It's not clear what technology now exists to detect a similar "shoe bomb," except maybe the full-body scanners, which most major airports now use.
It's been the practice at SFO and elsewhere, at least on busier travel days in the last two years, to streamline the security process by using bomb-sniffing dogs in the TSA lines — you may have done the two-by-two walks past them — and then allowing travelers to keep electronics and liquids in their bags before sending them through the scanners. Occasionally this was combined with a lifting of the shoe-removal policy.
And even though Reid had been on an international flight into the US, the shoe-removal practice was very much an America-only thing. Flights out of Europe, Asia, and Canada generally have never required this, except for a brief period two decades ago when Europe followed suit with the US.

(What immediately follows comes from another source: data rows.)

(* ===== verification/IgmpSpec.v ===== *)
(** * Properties of IGMP

    The invariant of the lists of groups, what each operation of Igmp.v does to them,
    the messages, and the behaviour of the timers. *)

From S2P Require Import Prelude Def ListSeg InetChksum Ip4Addr Mem Memp Pbuf PbufMem PbufRef PbufChain PbufData Header Ip4 Ip4Frag Igmp.

#[local] Open Scope Z_scope.
#[local] Coercion Z.of_nat : nat >-> Z.

(** ** Specification: the messages (RFC 2236) *)

Definition igmp_message (type addr chk : Z) : list Z := [type; 0; chk mod 256; chk / 256] ++ le_bytes4 addr.

(** [f] is an IGMP message about [addr] from [src] to [dest] in an IP packet with the
    router alert option, TTL 1 and valid checksums. *)
Definition igmp_packet (src id type dest addr : Z) (f : list Z) : Prop :=
  exists hchk chk, let hdr := ip_header 24 0 32 id 0 1 2 hchk src dest ++ [0x94; 0x04; 0; 0] in
    f = hdr ++ igmp_message type addr chk
    /\ inet_chksum 0 hdr = 0 /\ inet_chksum 0 (igmp_message type addr chk) = 0.

Section Facts.
Context `{MO : MemOptions} {MOk : MemOptionsOk} `{PO : PbufOptions} {POk : PbufOptionsOk} {St : Type} `{!PacketMemory St}
  {Lk : Type} `{LL : !LinkLayer Lk St} {Pl : Type} `{EP : !ElementPool Pl} (rnd : nat -> Z).
Abbreviation inet := (net (St := St) (Lk := Lk)).
Abbreviation igmp := (igmp (St := St) (Lk := Lk) (Pl := Pl)).

(** ** Lemmas: sending *)

(** The interfaces IGMP can send on: the address is one, and the MTU fits. *)
Definition netif_ok (nif : netif) : Prop :=
  is_u32 (netif_ip4_addr nif) /\ (netif_mtu nif = 0 \/ 32 <= netif_mtu nif).

Lemma igmp_message_spec m a type addr :
  is_u8 type -> is_u32 addr ->
  let m1 := igmp_checksum_set (igmp_maxresp_set (igmp_msgtype_set (igmp_group_address_set m a addr) a type) a 0) a 0 in
  let m2 := igmp_checksum_set m1 a (inet_chksum a (read_bytes m1 a 8)) in
  exists chk, read_bytes m2 a 8 = igmp_message type addr chk /\ inet_chksum 0 (igmp_message type addr chk) = 0
    /\ forall x, ~ (a <= x < a + 8) -> byte m2 x = byte m x.
Proof.
  intros Ht Ha m1 m2.
  assert (Hm1 : read_bytes m1 a 8 = igmp_message type addr 0).
  { unfold m1, igmp_checksum_set, igmp_maxresp_set, igmp_msgtype_set, igmp_group_address_set.
    rewrite !read_store_at by lia. rewrite read_store_0 by lia. rewrite read_store_at by lia.
    pose proof (read_bytes_length m a 8) as HM. clear m1 m2. generalize dependent (read_bytes m a 8). intros y HM. explode 8 y HM.
    unfold igmp_message, le_bytes4. splices. rewrite !Z.div_div by lia.
    repeat match goal with |- _ :: _ = _ :: _ => apply f_equal2 end; try done; wrap_solve. }
  set (chk := inet_chksum a (read_bytes m1 a 8)) in m2. exists chk.
  pose proof (inet_chksum_range a (read_bytes m1 a 8)) as Hc. fold chk in Hc. split_and!.
  - unfold m2, igmp_checksum_set. rewrite read_store_at by lia. rewrite Hm1. unfold igmp_message, le_bytes4. splices.
    repeat match goal with |- _ :: _ = _ :: _ => apply f_equal2 end; try done; wrap_solve.
  - unfold chk. rewrite Hm1. apply (chksum_field_verifies a 0 [type; 0] (le_bytes4 addr)); try done.
    + repeat constructor; try done; unfold_c; lia.
    + apply le_bytes4_range.
  - intros x Hx. unfold m2, m1, igmp_checksum_set, igmp_maxresp_set, igmp_msgtype_set, igmp_group_address_set.
    rewrite !byte_store by lia. done.
Qed.
Lemma op_safe ext (s : igmp) op : safe_state ext s -> allowed ext s op -> exists s', run_op s op = Ret s' /\ safe_state ext s'.
Proof.
  intros (L & B & HI & Hok) Ha. pose proof HI as [HS Hlist Haddrs].
  destruct op as [nif|nif|nif|nif addr|nif addr|nifs ifaddr addr|nifs ifaddr addr|nifs|n|n p inp dest]; cbn [run_op allowed] in *.
  - destruct (start_spec s L nif HI) as (e & s' & L' & -> & HI' & En & _). eexists. split; [done|]. exists L', B. by rewrite En.
  - destruct (stop_spec s L nif HI) as (s' & -> & HI' & En). eexists. split; [done|]. eexists _, B. split; [done|]. by rewrite En.
  - destruct (delay_all_spec rnd s L nif IGMP_JOIN_DELAYING_MEMBER_TMR HI ltac:(vm_compute; intuition congruence)) as (k & G & l' & E & HI' & _).
    eexists. split; [exact E|]. by eexists _, B.
  - destruct Ha as [Hj Hst]. destruct (started_list s L nif HI Hst) as (x & tl & HL).
    destruct (join_spec s L B ext nif addr x tl HI Hok Hj HL) as (e & s' & L' & B' & fs & -> & HI' & Hok' & _). eexists. split; [done|]. by exists L', B'.
  - destruct (leave_spec s L B ext nif addr HI Hok Ha) as (e & s' & L' & B' & fs & -> & HI' & Hok' & _). eexists. split; [done|]. by exists L', B'.
  - destruct Ha as (H1 & H2 & H3 & H4). unfold igmp_joingroup. rewrite !LWIP_ERROR_ok by (done || (apply negb_true_iff; by apply Z.eqb_neq)). cbn [mbind outcome_bind].
    destruct (join_loop_safe s L B ext nifs ifaddr addr ERR_VAL HI Hok H1 H2 H3) as (e & s' & L' & B' & -> & HI' & Hok').
    { eapply Forall_impl; [exact H4|]. intros n [Hn Hm]. split; [done|]. intros Hx. by apply (list_started s L n HI), Hm. }
    eexists. split; [done|]. by exists L', B'.
  - destruct Ha as (H1 & H2 & H3 & H4). unfold igmp_leavegroup. rewrite !LWIP_ERROR_ok by (done || (apply negb_true_iff; by apply Z.eqb_neq)). cbn [mbind outcome_bind].
    destruct (leave_loop_safe s L B ext nifs ifaddr addr ERR_VAL HI Hok H1 H2 H3 H4) as (e & s' & L' & B' & -> & HI' & Hok'). eexists. split; [done|]. by exists L', B'.
  - destruct Ha as [H1 H2]. destruct (tmr_spec s L B ext nifs HI Hok H1 H2) as (s' & L' & B' & fs & k & E & HI' & Hok' & _). exists s'. split; [done|]. by exists L', B'.
  - destruct Ha as (B' & Hn). eexists. split; [done|]. exists L, B'. split; [by split|done].
  - destruct Ha as (B' & b & Hn & Hb & Hm).
    destruct (input_spec rnd (with_net s n) L B' ext p b inp dest ltac:(by split) Hn Hb Hm) as (s' & B2 & l' & E & HI' & Hok' & _). exists s'. split; [done|]. by eexists _, B2.
Qed.
(** ** Constants and structures (include/lwip/udp.h, prot/udp.h, ip.h, netif.h) *)

Definition UDP_LOCAL_PORT_RANGE_START : Z := 0xc000.
Definition UDP_LOCAL_PORT_RANGE_END : Z := 0xffff.
Definition UDP_ENSURE_LOCAL_PORT_RANGE (port : Z) : Z :=
  u16 (Z.land port (u16 (Z.lnot UDP_LOCAL_PORT_RANGE_START)) + UDP_LOCAL_PORT_RANGE_START).
Definition UDP_HLEN : Z := 8.
Definition UDP_TTL : Z := 255.
Definition UDP_FLAGS_NOCHKSUM : Z := 0x01.
Definition UDP_FLAGS_CONNECTED : Z := 0x04.
Definition UDP_FLAGS_MULTICAST_LOOP : Z := 0x08.
Definition PBUF_FLAG_MCASTLOOP : Z := 0x04.

(** struct udp_hdr *)
Definition udph_src (m : bytes) (h : Z) : Z := load 2 m h.
Definition udph_dest (m : bytes) (h : Z) : Z := load 2 m (h + 2).
Definition udph_chksum (m : bytes) (h : Z) : Z := load 2 m (h + 6).
Definition udph_src_set (m : bytes) (h x : Z) : bytes := store 2 m h x.
Definition udph_dest_set (m : bytes) (h x : Z) : bytes := store 2 m (h + 2) x.
Definition udph_len_set (m : bytes) (h x : Z) : bytes := store 2 m (h + 4) x.
Definition udph_chksum_set (m : bytes) (h x : Z) : bytes := store 2 m (h + 6) x.

Definition netif_get_index (nif : netif) : Z := u8 (netif_num nif + 1).

Fixpoint by_index_loop (l : list netif) (idx : Z) : option netif :=
  match l with
  | [] => None
  | nif :: l => if idx =? netif_get_index nif then Some nif else by_index_loop l idx
  end.

Definition netif_get_by_index (ns : netifs) (idx : Z) : option netif :=
  if negb (idx =? NETIF_NO_INDEX) then by_index_loop (netif_list ns) idx else None.
Lemma remove_spec (s : udp) L pcb b :
  udp_inv s L -> u_pcbs s !! pcb = Some b ->
  exists s' L', udp_remove s pcb = Ret s' /\ udp_inv s' L' /\ u_net s' = u_net s /\ u_pcbs s' !! pcb = None
    /\ (forall a, a <> pcb -> is_Some (u_pcbs s' !! a) <-> is_Some (u_pcbs s !! a))
    /\ blocks L' = filter (λ x, x.1 <> pcb) (blocks L).
Proof.
  intros HI Hb. pose proof (ui_null _ _ HI) as Hnull. pose proof (ui_NoDup _ _ HI) as Hnd. pose proof (ui_seg _ _ HI) as Hseg. unfold udp_remove.
  assert (Hpn : pcb <> NULL) by congruence. rewrite LWIP_ERROR_ok by (by apply negb_true_iff, Z.eqb_neq). cbn [mbind outcome_bind].
  destruct (Z.eqb_spec (udp_pcbs s) pcb) as [Eh|Eh].
  - rewrite (pcb_at_ok s pcb b Hb). cbn [mbind outcome_bind]. destruct L as [|[a x] l]; [cbn in Hseg; congruence|]. destruct Hseg as (Ea & Hx & Hs).
    assert (a = pcb) as -> by congruence. rewrite Hb in Hx. injection Hx as <-. cbn in Hnd. apply NoDup_cons in Hnd as [Hno Hnd].
    destruct (inv_free s _ pcb b HI Hb (with_head s (pcb_next b)) l) as (s' & E & HI' & Hst & Hnet); try done.
    { intros a Ha. cbn. rewrite elem_of_cons. naive_solver. } { intros a y Hy. exists y, (pcb_next y). split; [done|by destruct y]. }
    exists s', l. split; [exact E|]. split; [done|]. split; [done|]. rewrite Hst. split; [apply lookup_delete_eq|].
    split; [intros a Ha; cbn; by rewrite lookup_delete_ne|]. change (blocks ((pcb, b) :: l)) with ((pcb, with_pcb_next b NULL) :: blocks l).
    rewrite filter_cons_False by (cbn; tauto). by rewrite blocks_absent.
  - rewrite (for_pcbs_spec s L) by done. cbn [mbind outcome_bind]. destruct (loop_prev _ _ _ pcb Hseg Eh Hpn) as [[Er Hno]|(l1 & prev & pb & b' & l2 & HL & Er)]; rewrite Er.
    + rewrite Z.eqb_refl. cbn [mbind outcome_bind].
      destruct (inv_free s L pcb b HI Hb s L) as (s' & E & HI' & Hst & Hnet); try done. { intros a y Hy. exists y, (pcb_next y). split; [done|by destruct y]. }
      exists s', L. split; [exact E|]. split; [done|]. split; [done|]. rewrite Hst. split; [apply lookup_delete_eq|].
      split; [intros a Ha; cbn; by rewrite lookup_delete_ne|by rewrite blocks_absent].
    + subst L. pose proof Hseg as Hseg'. apply lseg_app in Hseg' as (q & Hs1 & Hq). destruct Hq as (-> & Hpb & Hnx & Hb' & Hs2).
      rewrite Hb in Hb'. injection Hb' as <-. rewrite fmap_app in Hnd. cbn in Hnd. apply NoDup_app in Hnd as (Hnd1 & Hd & Hnd2).
      apply NoDup_cons in Hnd2 as [Hp1 Hnd2]. apply NoDup_cons in Hnd2 as [Hp2 Hnd2]. rewrite not_elem_of_cons in Hp1. destruct Hp1 as [Hpp Hp1].
      rewrite (proj2 (Z.eqb_neq prev NULL)) by congruence. rewrite (pcb_at_ok s prev pb Hpb), (pcb_at_ok s pcb b Hb). cbn [mbind outcome_bind].
      assert (Hl1 : prev ∉ l1.*1 /\ pcb ∉ l1.*1). { split; intros Hin; apply (Hd _ Hin); [by left|by right; left]. } destruct Hl1 as [Hl1 Hl1'].
      destruct (inv_free s _ pcb b HI Hb (set_pcb s prev (with_pcb_next pb (pcb_next b))) (l1 ++ (prev, with_pcb_next pb (pcb_next b)) :: l2))
        as (s' & E & HI' & Hst & Hnet); try done.
      { apply lseg_app. exists prev. split; [by apply lseg_insert|]. cbn. rewrite lookup_insert_eq. split_and!; [done|done|]. by apply lseg_insert. }
      { rewrite fmap_app. cbn. rewrite elem_of_app, elem_of_cons. naive_solver. }
      { intros a Ha. rewrite !fmap_app. cbn. rewrite !elem_of_app, !elem_of_cons. naive_solver. }
      { intros a y Hy. cbn in Hy. apply lookup_insert_Some in Hy as [[<- <-]|[_ Hy]]; [by eexists _, _|]. exists y, (pcb_next y). split; [done|by destruct y]. }
      { cbn. by apply (keys_update _ prev pb). }
      exists s', (l1 ++ (prev, with_pcb_next pb (pcb_next b)) :: l2). split; [exact E|]. split; [done|]. split; [done|]. rewrite Hst. split; [apply lookup_delete_eq|]. split.
      * intros a Ha. cbn. rewrite lookup_delete_ne by done. destruct (decide (a = prev)) as [->|]; [rewrite lookup_insert_eq, Hpb; naive_solver|by rewrite lookup_insert_ne].
      * unfold blocks in *. rewrite !fmap_app, filter_app, !fmap_cons. rewrite blocks_absent by done. rewrite filter_cons_True by (cbn; congruence). rewrite filter_cons_False by (cbn; tauto).
        by rewrite blocks_absent.
Qed.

Top image: Travelers go through the TSA PreCheck security point at Miami International Airport on June 2, 2016 in Miami, Florida. As the busy summer travel season heats up the Transportation Security Administration is encouraging people to sign up for the TSA PreCheck program to save time going through the airports security lines. Those enrolled in the program can leave their shoes, light outerwear and belt on during the terminal screening process as well as keeping their laptop in the carry-on suitcase without having to remove them at the checkpoint. (Photo by Joe Raedle/Getty Images)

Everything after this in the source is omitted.